Pelo menos 11 pessoas morreram na sequência da passagem do tufão Rammasun pelas Filipinas, que levou à paralisação da capital e forçou a retirada de milhares de pessoas em todo o país, informaram as autoridades.

Ventos até 250 quilómetros por hora arrancaram árvores, destruíram telhados de casas e viraram carros no norte do país, nomeadamente em aldeias piscatórias, à passagem do Rammasun, que em tailandês significa «Deus do Trovão».

A queda de árvores, postes e muros causaram a morte de 11 pessoas no norte das Filipinas, segundo a AFP. O conselho nacional de gestão de desastres filipino reportou cinco vítimas mortais, mas autoridades locais confirmaram outras seis à AFP.

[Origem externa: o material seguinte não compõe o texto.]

(** The reason is taken from the first line a pattern matches in. *)
Lemma extractBlockerReason_first_line text :
  blocker_in text = true ->
  exists before line after,
    split_lines text = before ++ line :: after
    /\ Forall (fun l => blocker_in l = false) before
    /\ blocker_in line = true
    /\ extractBlockerReason text = slice_to 200 (trim line).
Proof.
  intros H. apply blocker_in_a_line in H.
  destruct (first_blocker_line_found _ H) as (before & line & after & E & Hf & Hl & Hfirst).
  exists before, line, after. repeat split; auto.
  unfold extractBlockerReason. by rewrite Hfirst.
Qed.

Lemma on_next_detected r o :
  blockerDetected r = true ->
  blockerDetected (on_next r o) = true
  /\ runBlockerReason (on_next r o) = runBlockerReason r.
Proof. intros H. unfold on_next. rewrite H. done. Qed.

Lemma fold_detected l r :
  blockerDetected r = true ->
  blockerDetected (foldl on_next r l) = true
  /\ runBlockerReason (foldl on_next r l) = runBlockerReason r.
Proof.
  revert r. induction l as [|o l IH]; intros r H; simpl; [done|].
  destruct (on_next_detected r o H) as [H1 H2].
  destruct (IH _ H1) as [H3 H4]. split; [done|]. congruence.
Qed.

Lemma fold_undetected l r :
  blockerDetected r = false ->
  Forall (fun o => blocker_in (data o) = false) l ->
  blockerDetected (foldl on_next r l) = false.
Proof.
  revert r. induction l as [|o l IH]; intros r H Hl; simpl; [done|].
  inversion Hl as [|? ? Ho Hl']; subst. apply IH; [|done].
  unfold on_next, detectBlocker. fold (blocker_in (data o)).
  rewrite H, Ho. done.
Qed.

(** The first chunk a pattern matches in decides the reason, whatever
    comes after it. *)
Lemma fold_first_blocker pre o post :
  Forall (fun c => blocker_in (data c) = false) pre ->
  blocker_in (data o) = true ->
  let r := foldl on_next (mkTaskRun [] false None) (pre ++ o :: post) in
  blockerDetected r = true
  /\ runBlockerReason r = Some (extractBlockerReason (data o)).
Proof.
  intros Hpre Ho. simpl. rewrite foldl_app. simpl.
  pose proof (fold_undetected pre (mkTaskRun [] false None) eq_refl Hpre) as Hu.
  set (r0 := foldl on_next _ pre) in *.
  assert (H1 : blockerDetected (on_next r0 o) = true
               /\ runBlockerReason (on_next r0 o)
                  = Some (extractBlockerReason (data o))).
  { unfold on_next, detectBlocker. fold (blocker_in (data o)).
    rewrite Hu, Ho. done. }
  destruct H1 as [H1 H2].
  destruct (fold_detected post _ H1) as [H3 H4]. split; [done|]. congruence.
Qed.
End BlockerFacts.

Section TaskFacts.
Import Types Spec PhaseOrchestrator.
Variables (m : AgentManager.Manager) (w : World) (task : Task)
          (options : PhaseExecutionOptions).

Let run_of :=
  AgentManager.run m (optAgentId options) (taskPrompt_of options task)
    (Some (processId_of options task (startedAt w task))) (startedAt w task).

(** A task whose stream completes with a blocker in it. *)
Lemma executeTask_blocked x pre o post :
  run_of = Ok x ->
  Rx.closing (AgentManager.subject x) = Some Rx.Completed ->
  Rx.delivered (AgentManager.subject x) = pre ++ o :: post ->
  Forall (fun c => blocker_in (data c) = false) pre ->
  blocker_in (data o) = true ->
  exists r effects,
    executeTask m w task options = (Resolved r, AgentManager.manager x, effects)
    /\ status r = blocked
    /\ blockerReason r = Some (extractBlockerReason (data o))
    /\ resTaskId r = taskId task.
Proof.
  intros Hrun Hc Hd Hpre Ho. unfold executeTask. fold run_of.
  rewrite Hrun, Hc. unfold result_of. rewrite Hd.
  destruct (fold_first_blocker pre o post Hpre Ho) as [H1 H2].
  simpl in H1, H2. rewrite H1. eexists _, _. split; [reflexivity|].
  simpl. auto.
Qed.

(** A task whose stream completes without any. *)
Lemma executeTask_completed x :
  run_of = Ok x ->
  Rx.closing (AgentManager.subject x) = Some Rx.Completed ->
  Forall (fun c => blocker_in (data c) = false)
    (Rx.delivered (AgentManager.subject x)) ->
  exists r effects,
    executeTask m w task options = (Resolved r, AgentManager.manager x, effects)
    /\ status r = completed
    /\ resTaskId r = taskId task.
Proof.
  intros Hrun Hc Hd. unfold executeTask. fold run_of.
  rewrite Hrun, Hc. unfold result_of.
  rewrite (fold_undetected _ (mkTaskRun [] false None) eq_refl Hd).
  eexists _, _. split; [reflexivity|]. simpl. auto.
Qed.

(** A task that was executed is never recorded as skipped. *)
Lemma executeTask_not_skipped r m' effects :
  executeTask m w task options = (Resolved r, m', effects) ->
  status r <> skipped.
Proof.
  unfold executeTask. fold run_of. destruct run_of as [x|e]; [|done].
  destruct (Rx.closing (AgentManager.subject x)) as [c|]; [|done].
  unfold result_of. destruct c as [|e].
  - destruct (blockerDetected _); intros [= <- _ _]; done.
  - intros [= <- _ _]. done.
Qed.
End TaskFacts.

Section PhaseFacts.
Import Types Spec PhaseOrchestrator Samples.

(** C2, as the code has it.  For every task whose stream completes and
    has a chunk in which a blocker pattern matches, the result is
    [blocked]; the reason is the first line of the first such chunk in
    which a pattern matches, trimmed and cut to 200 code units, whatever
    the later chunks hold; and the task loop ends with this task: the
    tasks after it are not executed and get no result. *)
Theorem C2_first_blocker_decides m w task options x pre o post :
  AgentManager.run m (optAgentId options) (taskPrompt_of options task)
    (Some (processId_of options task (startedAt w task))) (startedAt w task)
  = Ok x ->
  Rx.closing (AgentManager.subject x) = Some Rx.Completed ->
  Rx.delivered (AgentManager.subject x) = pre ++ o :: post ->
  Forall (fun c => blocker_in (data c) = false) pre ->
  blocker_in (data o) = true ->
  exists r before line after,
    fst (fst (executeTask m w task options)) = Resolved r
    /\ status r = blocked
    /\ split_lines (data o) = before ++ line :: after
    /\ Forall (fun l => blocker_in l = false) before
    /\ blocker_in line = true
    /\ blockerReason r = Some (slice_to 200 (trim line))
    /\ forall rest l,
         loopStop l = false -> loopManager l = m ->
         exists l',
           run_tasks w options (task :: rest) l = loop_done l'
           /\ loopResults l' = loopResults l ++ [r]
           /\ loopManager l' = AgentManager.manager x
           /\ run_tasks w options (task :: rest) l
              = run_tasks w options [task] l.
Proof.
  intros Hrun Hc Hd Hpre Ho.
  destruct (executeTask_blocked m w task options x pre o post
              Hrun Hc Hd Hpre Ho) as (r & effects & Hex & Hs & Hr & _).
  destruct (extractBlockerReason_first_line (data o) Ho)
    as (before & line & after & Hlines & Hbefore & Hline & Hreason).
  exists r, before, line, after. rewrite Hex. simpl.
  split; [done|]. split; [done|]. split; [done|]. split; [done|].
  split; [done|]. split; [by rewrite Hr, Hreason|].
  intros rest l Hstop <-. simpl. rewrite Hstop, Hex, Hs.
  eexists. split; [reflexivity|]. simpl. done.
Qed.

(** C2, witness: the chunks "ok", "BLOCKED: missing API key", "more". *)
Lemma C2_first_blocker_decides_witness :
  exists x r before line after,
    AgentManager.run blocker_manager (str "github-copilot")
      (taskPrompt_of options_cli task_A)
      (Some (processId_of options_cli task_A 1000)) 1000 = Ok x
    /\ fst (fst (executeTask blocker_manager
                   (world_of [task_A; task_B] (fun _ => false))
                   task_A options_cli)) = Resolved r
    /\ status r = blocked
    /\ split_lines (str "BLOCKED: missing API key") = before ++ line :: after
    /\ Forall (fun l => blocker_in l = false) before
    /\ blocker_in line = true
    /\ blockerReason r = Some (slice_to 200 (trim line))
    /\ forall rest l,
         loopStop l = false -> loopManager l = blocker_manager ->
         exists l',
           run_tasks (world_of [task_A; task_B] (fun _ => false)) options_cli
             (task_A :: rest) l = loop_done l'
           /\ loopResults l' = loopResults l ++ [r]
           /\ loopManager l' = AgentManager.manager x
           /\ run_tasks (world_of [task_A; task_B] (fun _ => false)) options_cli
                (task_A :: rest) l
              = run_tasks (world_of [task_A; task_B] (fun _ => false))
                  options_cli [task_A] l.
Proof.
  eexists.
  assert (Hpre : Forall (fun c => blocker_in (data c) = false)
                   [plain stdout (str "ok")])
    by (constructor; [vm_compute; reflexivity|constructor]).
  destruct (C2_first_blocker_decides blocker_manager
              (world_of [task_A; task_B] (fun _ => false)) task_A options_cli _
              [plain stdout (str "ok")]
              (plain stdout (str "BLOCKED: missing API key"))
              [plain stdout (str "more");
               plain complete (str "Process exited with code: 0")]
              eq_refl eq_refl eq_refl
              Hpre eq_refl)
    as (r & before & line & after & H).
  exists r, before, line, after. split; [reflexivity|]. exact H.
Defined.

Cerca de 450.000 pessoas abandonaram as suas casas e passaram a noite em centros de abrigo para escapar ao primeiro tufão da época a atingir o arquipélago, com o centro da tempestade a passar ao sul de Manila esta manhã.

As fortes rajadas de vento e chuva intensa paralisaram a capital filipina, com mais de 12 milhões de habitantes. O Ministério das Obras Públicas e Estradas garantiu que até à manhã de hoje não tinham ocorrido inundações em Manila, mas as autoridades decidiram encerrar, por prevenção, os serviços públicos e a bolsa de valores, e cancelar as aulas nas escolas.

Pelo menos quatro províncias já declararam ou estão prestes a declarar o estado de emergência.